(Collected data)
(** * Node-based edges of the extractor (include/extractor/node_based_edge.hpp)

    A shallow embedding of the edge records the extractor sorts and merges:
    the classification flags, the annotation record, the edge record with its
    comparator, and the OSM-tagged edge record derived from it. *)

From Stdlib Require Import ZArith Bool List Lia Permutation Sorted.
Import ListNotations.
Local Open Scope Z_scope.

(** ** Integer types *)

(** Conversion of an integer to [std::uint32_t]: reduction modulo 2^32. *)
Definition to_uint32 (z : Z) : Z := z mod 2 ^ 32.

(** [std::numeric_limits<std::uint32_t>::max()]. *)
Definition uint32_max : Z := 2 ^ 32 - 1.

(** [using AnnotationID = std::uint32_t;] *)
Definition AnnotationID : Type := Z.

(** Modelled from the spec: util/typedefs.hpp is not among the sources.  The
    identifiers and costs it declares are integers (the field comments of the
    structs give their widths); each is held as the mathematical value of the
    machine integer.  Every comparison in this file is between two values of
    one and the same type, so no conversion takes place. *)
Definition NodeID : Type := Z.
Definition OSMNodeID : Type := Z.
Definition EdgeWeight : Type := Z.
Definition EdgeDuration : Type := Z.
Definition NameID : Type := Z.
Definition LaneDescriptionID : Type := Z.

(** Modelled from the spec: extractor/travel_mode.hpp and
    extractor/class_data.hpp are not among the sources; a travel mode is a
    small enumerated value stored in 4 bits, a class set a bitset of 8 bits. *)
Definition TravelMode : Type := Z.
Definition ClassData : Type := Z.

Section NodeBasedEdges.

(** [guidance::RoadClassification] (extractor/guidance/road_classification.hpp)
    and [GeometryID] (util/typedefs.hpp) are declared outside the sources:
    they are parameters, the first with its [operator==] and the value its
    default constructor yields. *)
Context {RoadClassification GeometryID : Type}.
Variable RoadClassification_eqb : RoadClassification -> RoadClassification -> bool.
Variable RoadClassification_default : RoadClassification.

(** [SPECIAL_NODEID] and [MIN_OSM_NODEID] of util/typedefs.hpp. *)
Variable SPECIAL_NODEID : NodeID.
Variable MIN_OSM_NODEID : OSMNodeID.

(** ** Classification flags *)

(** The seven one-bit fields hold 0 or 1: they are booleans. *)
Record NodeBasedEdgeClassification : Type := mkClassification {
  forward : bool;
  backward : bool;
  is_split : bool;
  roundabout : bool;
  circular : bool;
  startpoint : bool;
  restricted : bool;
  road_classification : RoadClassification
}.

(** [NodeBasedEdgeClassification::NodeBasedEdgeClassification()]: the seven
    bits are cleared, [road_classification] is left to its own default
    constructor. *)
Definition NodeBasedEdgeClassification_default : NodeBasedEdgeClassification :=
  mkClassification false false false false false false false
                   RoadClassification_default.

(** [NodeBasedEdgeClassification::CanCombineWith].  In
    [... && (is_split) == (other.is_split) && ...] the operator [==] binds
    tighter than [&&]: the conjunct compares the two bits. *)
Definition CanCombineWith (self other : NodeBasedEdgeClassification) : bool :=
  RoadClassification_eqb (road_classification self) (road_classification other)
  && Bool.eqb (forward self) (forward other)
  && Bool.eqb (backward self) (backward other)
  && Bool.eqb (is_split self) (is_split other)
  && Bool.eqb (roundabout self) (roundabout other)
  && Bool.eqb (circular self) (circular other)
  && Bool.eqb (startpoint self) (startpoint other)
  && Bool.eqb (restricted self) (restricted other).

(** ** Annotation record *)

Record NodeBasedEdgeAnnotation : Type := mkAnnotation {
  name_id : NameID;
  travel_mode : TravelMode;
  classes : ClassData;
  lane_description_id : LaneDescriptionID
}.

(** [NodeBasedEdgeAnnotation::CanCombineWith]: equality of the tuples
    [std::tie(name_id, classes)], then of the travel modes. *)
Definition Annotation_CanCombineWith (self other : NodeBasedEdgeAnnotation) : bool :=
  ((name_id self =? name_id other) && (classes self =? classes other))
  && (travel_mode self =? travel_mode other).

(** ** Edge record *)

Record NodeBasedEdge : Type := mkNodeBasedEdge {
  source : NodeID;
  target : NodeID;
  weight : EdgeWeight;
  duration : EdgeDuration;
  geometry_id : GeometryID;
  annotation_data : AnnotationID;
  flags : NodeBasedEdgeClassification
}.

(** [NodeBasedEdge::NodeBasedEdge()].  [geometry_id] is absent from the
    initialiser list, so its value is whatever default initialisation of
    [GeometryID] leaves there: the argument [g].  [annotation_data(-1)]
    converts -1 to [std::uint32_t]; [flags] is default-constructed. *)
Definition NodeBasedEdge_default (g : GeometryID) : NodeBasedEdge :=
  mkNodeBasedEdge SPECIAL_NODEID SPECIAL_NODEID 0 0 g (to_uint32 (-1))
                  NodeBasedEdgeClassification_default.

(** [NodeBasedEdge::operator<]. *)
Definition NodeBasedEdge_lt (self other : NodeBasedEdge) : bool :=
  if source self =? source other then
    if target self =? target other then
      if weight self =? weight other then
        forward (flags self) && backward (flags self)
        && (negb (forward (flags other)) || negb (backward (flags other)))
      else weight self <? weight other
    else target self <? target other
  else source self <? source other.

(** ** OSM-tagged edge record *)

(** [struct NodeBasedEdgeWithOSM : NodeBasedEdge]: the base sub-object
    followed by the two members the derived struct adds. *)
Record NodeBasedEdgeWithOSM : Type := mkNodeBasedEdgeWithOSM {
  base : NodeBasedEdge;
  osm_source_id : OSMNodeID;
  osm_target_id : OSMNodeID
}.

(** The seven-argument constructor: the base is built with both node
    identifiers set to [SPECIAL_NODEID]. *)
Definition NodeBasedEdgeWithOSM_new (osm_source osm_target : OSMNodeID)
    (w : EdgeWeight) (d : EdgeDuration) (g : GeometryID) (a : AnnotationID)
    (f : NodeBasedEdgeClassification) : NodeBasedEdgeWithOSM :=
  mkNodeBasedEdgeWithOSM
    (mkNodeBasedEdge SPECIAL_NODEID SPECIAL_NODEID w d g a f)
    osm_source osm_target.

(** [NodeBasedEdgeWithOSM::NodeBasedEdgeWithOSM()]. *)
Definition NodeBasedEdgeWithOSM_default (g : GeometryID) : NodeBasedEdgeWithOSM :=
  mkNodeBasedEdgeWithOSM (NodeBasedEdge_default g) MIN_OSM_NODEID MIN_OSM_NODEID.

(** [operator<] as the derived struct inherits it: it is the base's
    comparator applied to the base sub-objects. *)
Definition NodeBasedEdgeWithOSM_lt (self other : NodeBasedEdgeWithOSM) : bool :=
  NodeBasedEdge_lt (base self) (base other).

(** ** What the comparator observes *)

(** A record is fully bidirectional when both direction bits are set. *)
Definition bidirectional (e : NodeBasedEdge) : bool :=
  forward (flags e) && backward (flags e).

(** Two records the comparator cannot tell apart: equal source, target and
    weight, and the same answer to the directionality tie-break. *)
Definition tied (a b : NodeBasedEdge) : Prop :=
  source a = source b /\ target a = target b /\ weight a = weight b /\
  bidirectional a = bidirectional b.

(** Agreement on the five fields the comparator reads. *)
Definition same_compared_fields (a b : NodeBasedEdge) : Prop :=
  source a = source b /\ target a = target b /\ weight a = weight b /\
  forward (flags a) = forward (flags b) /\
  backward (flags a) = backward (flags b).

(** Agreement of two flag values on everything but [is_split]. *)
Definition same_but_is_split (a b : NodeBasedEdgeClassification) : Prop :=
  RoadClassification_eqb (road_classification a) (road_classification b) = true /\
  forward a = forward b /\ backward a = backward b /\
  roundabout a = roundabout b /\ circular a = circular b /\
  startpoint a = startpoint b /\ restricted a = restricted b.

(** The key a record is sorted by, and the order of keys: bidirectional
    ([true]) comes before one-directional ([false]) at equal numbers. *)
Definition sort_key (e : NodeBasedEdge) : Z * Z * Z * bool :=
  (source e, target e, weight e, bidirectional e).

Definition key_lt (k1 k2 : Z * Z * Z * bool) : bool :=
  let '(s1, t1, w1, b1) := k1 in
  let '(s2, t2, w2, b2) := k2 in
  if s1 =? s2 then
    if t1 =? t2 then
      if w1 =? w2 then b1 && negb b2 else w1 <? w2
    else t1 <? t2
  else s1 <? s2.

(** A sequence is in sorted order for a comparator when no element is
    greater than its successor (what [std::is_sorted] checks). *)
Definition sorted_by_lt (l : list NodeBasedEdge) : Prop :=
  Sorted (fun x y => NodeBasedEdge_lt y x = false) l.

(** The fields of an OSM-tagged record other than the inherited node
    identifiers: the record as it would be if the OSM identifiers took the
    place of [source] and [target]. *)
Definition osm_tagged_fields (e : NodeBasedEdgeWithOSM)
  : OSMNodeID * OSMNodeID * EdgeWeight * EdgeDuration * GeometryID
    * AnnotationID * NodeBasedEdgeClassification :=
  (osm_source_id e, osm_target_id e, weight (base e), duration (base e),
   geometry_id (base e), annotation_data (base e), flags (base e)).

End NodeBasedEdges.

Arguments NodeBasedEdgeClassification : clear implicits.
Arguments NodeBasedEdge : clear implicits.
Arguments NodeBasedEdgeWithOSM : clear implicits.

EXERCISE ▸
Every line that contains the string "EdgeDuration" should be returned from the data.

WRITTEN ANSWER ▸
Definition EdgeDuration : Type := Z.
  duration : EdgeDuration;
    (w : EdgeWeight) (d : EdgeDuration) (g : GeometryID) (a : AnnotationID)
  : OSMNodeID * OSMNodeID * EdgeWeight * EdgeDuration * GeometryID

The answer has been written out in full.